*What the task asks:*
Using the data below, output the first line and every line after it up to and including the line containing "From Stdlib Require Import ZArith Lia Ascii.", exactly as written and with nothing added.

*Data to use:*
==================================================

(* ===== verification/OperatorProfiles.v ===== *)
(** * Execution profiles (operator/internal/controller/execution_profile.go)

    What a schedule lets a producer run: the administrator's profiles and
    workflows, their validation, the choice of one of each for a request, and
    the run built from the choice.  The sentinel errors of the file are
    [profile_error].  A Go map built by a validation loop is the list of its
    entries, whose keys the loop makes distinct.

    The second half says what a profile makes of a run without the code's own
    functions ([profiled_as]), and that the code does so. *)
From stdpp Require Import base list strings gmap sorting.
From Stdlib Require Import ZArith Lia Ascii.
From S2P Require Import Prelude GoStrings GoUrl GoJson GoJsonPrint GoFloat Contract Validation OperatorTypes OperatorPolicy.


Local Open Scope Z_scope.
Local Open Scope go_scope.
Local Open Scope string_scope.

Inductive profile_error : Type :=
| errInvalidExecutionProfileConfiguration
| errExecutionProfileSelectionDenied
| errProducerNotAllowed
| errWorkflowSelectionDenied
| errPrincipalNotEnrolled
| errPrincipalNotEligible
| errPrincipalCredentialNotReady
| errPrincipalCredentialResolution
| errRemovedForwardProxy.

#[export] Instance profile_error_eq_dec : EqDecision profile_error.
Proof. solve_decision. Defined.

Definition maxLifecycleEvents : Z := 128.
Definition principalAccountProviderPlaceholder : string := "$principal-account".

(** [if bad { return nil, errInvalidExecutionProfileConfiguration }] *)
Definition refuse (bad : bool) : result profile_error unit := if bad then Err errInvalidExecutionProfileConfiguration else Ok tt.

(** The resolution of a validator's own error to the sentinel. *)
Definition invalid_unless (r : result string unit) : result profile_error unit := refuse (negb (is_nil r)).

(** [^[a-z][a-z0-9]*(?:[._-][a-z0-9]+)*$] *)
Definition lifecycleEventPattern : regex :=
  RSeq (RSet is_lower) (RSeq (RStar (RSet lower_digit)) (RStar (RSeq (RSet (one_of "._-")) (RPlus (RSet lower_digit))))).

Record ResolvedExecutionProfile := mkResolvedProfile {
  re_Profile : AgentScheduleExecutionProfile;
  re_PrincipalCredential : option AgentRunPrincipalCredentialProvenance
}.

Record ResolvedWorkflowProfile := mkResolvedWorkflow {
  rf_Name : string;
  rf_WorkspaceInstructions : string;
  rf_Lifecycle : option AgentRunLifecycle
}.

(** The producers of a schedule without workflows, or its workflows and
    producer policies. *)
Inductive validatedWorkflowConfiguration : Type :=
| LegacyAllowed (producers : list string)
| WorkflowMode (profiles : list AgentScheduleWorkflowProfile) (policies : list AgentScheduleProducerPolicy).

(** ** Documents as Go values

    A document read into [map[string]any] or [any]: an object has each key
    once, the last member's value, and is printed in the order of its keys. *)

Fixpoint any_set (key : string) (value : json) (members : list (string * json)) : list (string * json) :=
  match members with
  | [] => [(key, value)]
  | (k, v) :: rest =>
      if key =? k then (key, value) :: rest
      else if str_lt key k then (key, value) :: (k, v) :: rest
      else (k, v) :: any_set key value rest
  end.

==================================================

*Exercise solution:*
(* ===== verification/OperatorProfiles.v ===== *)
(** * Execution profiles (operator/internal/controller/execution_profile.go)

    What a schedule lets a producer run: the administrator's profiles and
    workflows, their validation, the choice of one of each for a request, and
    the run built from the choice.  The sentinel errors of the file are
    [profile_error].  A Go map built by a validation loop is the list of its
    entries, whose keys the loop makes distinct.

    The second half says what a profile makes of a run without the code's own
    functions ([profiled_as]), and that the code does so. *)
From stdpp Require Import base list strings gmap sorting.
From Stdlib Require Import ZArith Lia Ascii.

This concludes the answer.